Gutenberg is the fifth incarnation of WordPress and presents a major shift for the platform. There’s been much noise and highly polarised views of the changes it represents. It went as far as prompting a rebellion that gave rise to the “ClassicPress” spin-off.
Over the past couple of weeks I’ve had the pleasure of working on some migrations that have involved large quantities of content. While I could have packaged this up as “advice” and sold it at vast sums as “consulting”, I prefer instead to offer some reflections, thoughts and ways I found round some of the problems I encountered.
It’s all about the editor
Ignore the hype and tech talk, for the average user Gutenberg is all about the editor. At first glance doesn’t appear that scary. It looks a lot like the old editor with its open expanse of white space waiting for your words, surrounded by menus and options. However, looks can be deceptive.
Whereas your old text editor just put text in a long line, the new one rips it up into “blocks”. Each paragraph, image, gallery and header becomes a “block” of a specific type. A small, self-contained piece of content, it has certain advantages, such as being able to reorder things easily or assign specific CSS classes to bits of text. There are also quite a few “quirks” that hit productivity badly.
Existing content (sort of) works
The most important “block” is Gutenberg’s “Classic Editor” that ensures backwards compatibility. In theory old content should render correctly through this and you should be able to update it. To a point that’s correct, although I found there were random occasions where it didn’t work that way, usually when shortcodes and plugins were involved.
The rule that seemed to work was if I had to inspect a post it was best converted to the new format (more on that in a minute).
I broke galleries
A couple of the sites I worked with had custom gallery plugins to match their art direction objectives. While existing galleries worked fine, new ones stopped working. Responses to bug reports suggested site owners were expected to create their own “blocks” and use those instead. This created a version control and maintenance issue as it would mean some pages would have galleries supported in one format, others in a different one. Make a change in the future and BOTH gallery approaches would have to be updated.
“Create a block” seemed to be a recurring theme. Aside from wasting money in having to cut code to duplicate something that already worked, it also created a maintenance issue. Old content used the old “plugin” approach, while new used “blocks”. Change the way “new” worked and “old” either fell out of step or needed updating too.
Living with this compromise is probably the way most will go, perhaps picking up and reworking old content when it needs updating. Alternatively, one site took the hit and spent a few days doing the work now and retiring their pre-block solution. The importance they placed on consistency of experience drove that decision.
Blocks are a pain
How bad was it? When I was stuck on the Three network with poor mobile broadband I couldn’t load Gutenberg sites properly. Frustrating for a project team member, and an instant complaint for a customer.

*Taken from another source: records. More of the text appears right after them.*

(* ===== verification/KrtlMem.v ===== *)
(** * Buffer and character routines of the kernel runtime
    (Kernel/Source/KRTL/Krnlmem.c, Krnlchar.c) *)
From Stdlib Require Import ZArith Lia.
From stdpp Require Import base numbers list.
From S2P Require Import Prelude.
Open Scope Z_scope.

(** ** Buffers *)

(** A buffer is the byte list the pointer designates; a store past its end is
    a [Fault]. *)
Fixpoint set_buffer_loop (N : nat) (pDest : list Z) (i : nat) (Value : Z) : outcome (list Z) :=
  match N with
  | O => Done pDest
  | S N' =>
      if decide (i < length pDest)%nat
      then set_buffer_loop N' (<[i := Value]> pDest) (S i) Value
      else Fault
  end.

Definition KrtlContiguousSetBuffer (pDest : list Z) (Value N : Z) : outcome (list Z) :=
  set_buffer_loop (Z.to_nat N) pDest 0 Value.

Definition KrtlContiguousZeroBuffer (pDest : list Z) (N : Z) : outcome (list Z) :=
  KrtlContiguousSetBuffer pDest 0x00 N.

(** [while ( *pLeftBytes++ == *pRightBytes++ && N--); return !N;]
    The value returned is the counter when the loop stops. *)
Fixpoint buffer_equal_loop (pLeft pRight : list Z) (N : Z) : outcome Z :=
  match pLeft, pRight with
  | l :: pLeft', r :: pRight' =>
      if l =? r then
        (if N =? 0 then Done (u64 (N - 1)) else buffer_equal_loop pLeft' pRight' (N - 1))
      else Done N
  | _, _ => Fault
  end.

Definition KrtlBufferEqual (pLHS pRHS : list Z) (N : Z) : outcome bool :=
  N' ← buffer_equal_loop pLHS pRHS N; Done (N' =? 0).

(** ** Alignment *)

Definition KrtlIsPowerOfTwoAligned (Address PowerOfTwoAlignment : Z) : bool :=
  Z.land Address (u32 (PowerOfTwoAlignment - 1)) =? 0.

Definition KrtlAlignUpToPowerOfTwo (Address PowerOfTwoAlignment : Z) : Z :=
  Z.land (u64 (Address + u32 (PowerOfTwoAlignment - 1))) (u64 (Z.lnot (PowerOfTwoAlignment - 1))).

(** ** Characters *)

Definition KrtlIsCharDigit (Ch : Z) : bool := (Ch >=? 48) && (Ch <=? 57).
Definition KrtlIsCharUpper (Ch : Z) : bool := (Ch >=? 65) && (Ch <=? 90).
Definition KrtlIsCharLower (Ch : Z) : bool := (Ch >=? 97) && (Ch <=? 122).
Definition KrtlIsCharAlpha (Ch : Z) : bool := KrtlIsCharLower Ch || KrtlIsCharUpper Ch.
Definition KrtlIsCharPunct (Ch : Z) : bool :=
  ((Ch >=? 33) && (Ch <=? 47)) || ((Ch >=? 58) && (Ch <=? 64)) ||
  ((Ch >=? 91) && (Ch <=? 96)) || ((Ch >=? 123) && (Ch <=? 126)).
Definition KrtlIsCharPrint (Ch : Z) : bool :=
  KrtlIsCharAlpha Ch || KrtlIsCharDigit Ch || KrtlIsCharPunct Ch || (Ch =? 32).

(** ** Lemmas *)

Lemma set_buffer_loop_spec n : forall buf i v,
  (i + n <= length buf)%nat ->
  set_buffer_loop n buf i v = Done (take i buf ++ replicate n v ++ drop (i + n) buf).
Proof.
  induction n as [|n IH]; intros buf i v Hl; cbn [set_buffer_loop replicate].
  - rewrite Nat.add_0_r. simpl. by rewrite take_drop.
  - rewrite decide_True by lia. rewrite IH by (rewrite length_insert; lia).
    f_equal. rewrite drop_insert_lt by lia.
    replace (S i + n)%nat with (i + S n)%nat by lia.
    rewrite (take_S_r _ _ v) by (apply list_lookup_insert_eq; lia).
    rewrite take_insert_ge by lia. by rewrite <- app_assoc.
Qed.

(** KrtlContiguousZeroBuffer zeroes exactly the first [N] bytes. *)
Lemma zero_buffer_spec buf N :
  0 <= N <= Z.of_nat (length buf) ->
  KrtlContiguousZeroBuffer buf N = Done (replicate (Z.to_nat N) 0 ++ drop (Z.to_nat N) buf).
Proof.
  intros HN. unfold KrtlContiguousZeroBuffer, KrtlContiguousSetBuffer.
  by rewrite set_buffer_loop_spec by lia.
Qed.

Lemma buffer_equal_loop_spec l : forall r N,
  0 <= N -> N < 2 ^ 64 -> N < Z.of_nat (length l) -> N < Z.of_nat (length r) ->
  exists N', buffer_equal_loop l r N = Done N' /\
    (N' = 0 <-> take (Z.to_nat N) l = take (Z.to_nat N) r /\ l !! Z.to_nat N <> r !! Z.to_nat N).
Proof.
  induction l as [|x l IH]; intros r N HN HN' Hl Hr; [simpl in *; lia|].
  destruct r as [|y r]; [simpl in *; lia|]. cbn [buffer_equal_loop].
  destruct (Z.eqb_spec x y) as [->|Hne].
  - destruct (Z.eqb_spec N 0) as [->|HN0].
    + exists (u64 (0 - 1)). split; [done|]. split; [done|]. intros [_ H]. by destruct H.
    + simpl in Hl, Hr. destruct (IH r (N - 1)) as (N' & -> & HN''); [lia..|].
      exists N'. split; [done|]. rewrite HN''.
      replace (Z.to_nat N) with (S (Z.to_nat (N - 1))) by lia. cbn.
      split; intros [H1 H2]; (split; [congruence|done]).
  - exists N. split; [done|]. split.
    + intros ->. split; [done|]. intros [= ?]. done.
    + intros [H _]. destruct (decide (N = 0)) as [|HN0]; [done|].
      replace (Z.to_nat N) with (S (Z.to_nat (N - 1))) in H by lia. cbn in H. congruence.
Qed.

Lemma align_up_eq addr k :
  0 <= addr -> 0 <= k < 32 -> addr + 2 ^ k <= 2 ^ 64 ->
  KrtlAlignUpToPowerOfTwo addr (2 ^ k) = (addr + (2 ^ k - 1)) / 2 ^ k * 2 ^ k.
Proof.
  intros Ha Hk Hb. unfold KrtlAlignUpToPowerOfTwo.
  assert (0 < 2 ^ k < 2 ^ 32) by (split; [apply Z.pow_pos_nonneg|apply Z.pow_lt_mono_r]; lia).
  rewrite (u32_small (2 ^ k - 1)), (u64_small (addr + _)) by lia.
  rewrite land_mask_down; lia.
Qed.

Lemma is_aligned_eq addr k :
  0 <= k < 32 -> KrtlIsPowerOfTwoAligned addr (2 ^ k) = (addr mod 2 ^ k =? 0).
Proof.
  intros Hk. unfold KrtlIsPowerOfTwoAligned.
  assert (0 < 2 ^ k < 2 ^ 32) by (split; [apply Z.pow_pos_nonneg|apply Z.pow_lt_mono_r]; lia).
  rewrite u32_small by lia. by rewrite land_ones_mod by lia.
Qed.

(** The aligned address is the least multiple of the alignment that is not
    below the argument. *)
Lemma align_up_bounds addr k :
  0 <= addr -> 0 <= k < 32 -> addr + 2 ^ k <= 2 ^ 64 ->
  let a := KrtlAlignUpToPowerOfTwo addr (2 ^ k) in
  addr <= a < addr + 2 ^ k /\ a mod 2 ^ k = 0.
Proof.
  intros Ha Hk Hb. rewrite align_up_eq by done. cbv zeta.
  assert (0 < 2 ^ k) by (apply Z.pow_pos_nonneg; lia).
  rewrite Z.mod_mul by lia. split; [|done].
  pose proof (Z.div_mod (addr + (2 ^ k - 1)) (2 ^ k) ltac:(lia)).
  pose proof (Z.mod_pos_bound (addr + (2 ^ k - 1)) (2 ^ k) ltac:(lia)). lia.
Qed.

(** KrtlBufferEqual does not decide equality of the first [N] bytes: on
    buffers of more than [N] bytes it answers TRUE iff the first [N] bytes agree
    and the bytes at index [N], one past the compared range, differ. *)
Theorem buffer_equal_iff (l r : list Z) (N : Z)
    (HN : 0 <= N < 2 ^ 64) (Hl : N < Z.of_nat (length l)) (Hr : N < Z.of_nat (length r)) :
  exists b, KrtlBufferEqual l r N = Done b /\
    (b = true <-> take (Z.to_nat N) l = take (Z.to_nat N) r /\ l !! Z.to_nat N <> r !! Z.to_nat N).
Proof.
  destruct (buffer_equal_loop_spec l r N) as (N' & E & H); [lia..|].
  unfold KrtlBufferEqual. rewrite E. exists (N' =? 0). split; [done|].
  rewrite Z.eqb_eq. exact H.
Qed.

Example buffer_equal_iff_witness :
  exists b, KrtlBufferEqual [1; 2; 3; 0] [1; 2; 3; 0] 3 = Done b /\
    (b = true <-> take 3 [1; 2; 3; 0] = take 3 [1; 2; 3; 0] /\
       [1; 2; 3; 0] !! 3%nat <> [1; 2; 3; 0] !! 3%nat).
Proof. apply (buffer_equal_iff [1; 2; 3; 0] [1; 2; 3; 0] 3); simpl; lia. Defined.

(** Equal buffers compare as different, a proper prefix as equal. *)
Example buffer_equal_same : KrtlBufferEqual [65; 80; 73; 67; 0] [65; 80; 73; 67; 0] 4 = Done false.
Proof. vm_compute. reflexivity. Qed.
Example buffer_equal_prefix : KrtlBufferEqual [65; 80; 73; 67; 44] [65; 80; 73; 67; 0] 4 = Done true.
Proof. vm_compute. reflexivity. Qed.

Copy / Paste from Google Docs was erratic
There’s something about Google Docs that WordPress has never liked (at least not on Apple’s platforms). Paste text in from Pages or Word and the editor respects the end of paragraphs, displaying the clean line in the editor and the correct tags around it when the post is published. Google Docs doesn’t seem to work that way, so it needs a double line break to get it to recognise the paragraph.
On Classic WordPress it was easy enough to run through a post and edit it if someone forgot to add the double line break. Not so with Gutenberg. Multiple paragraphs can end up together in the same block (remember those). Sometimes I lost headers, sometimes paragraphs ran into one another. It all required manually editing and a bit of cut/paste as transforming snippets of text within a paragraph block isn’t supported.
Don’t use the editor as an editor
The biggest issue I found was when the editor was used as an editor. To be fair, this is not something I would ever suggest people do, but when migrating large quantities of content there is a temptation to dive in and make the changes there and then. While this was OK for small changes (like correcting spelling mistakes or removing people no longer at the company), for more involved changes and rewrites it’s a no-no for me.
Although it sounds less efficient, I found it more effective to take more substantial edits out of Gutenberg, run them through the usual editing process and then drop them back in.
Gutenberg is a major change and it behaves differently in some places. Some frustration I came across was born from the conflict between expecting it to be “good old WordPress” and the new editor’s focus on blocks. Quite a bit of it was rightly placed at the door of the software’s developers.
It will take time to iron out the bugs and quirks, for plugin developers to catch up and a body of knowledge around “blocks” to form. There are a lot of people with big investments in WordPress, so these issues will be tackled either from within the product or by smart developers at the edges.
Last thought: treat it like a full migration
Either way, if you’ve not migrated to WordPress Gutenberg and you have a lot of content or rely on custom code and plugins, I strongly suggest holding off. Don’t treat this like a “one click” upgrade of software, but rather a migration to a new software platform. Run it through a test set-up somewhere, get your content reworked and tested, then import it into a fresh install.
This was by far the easiest way I came across to migrate as painlessly as possible for those who consume the content on a WordPress site.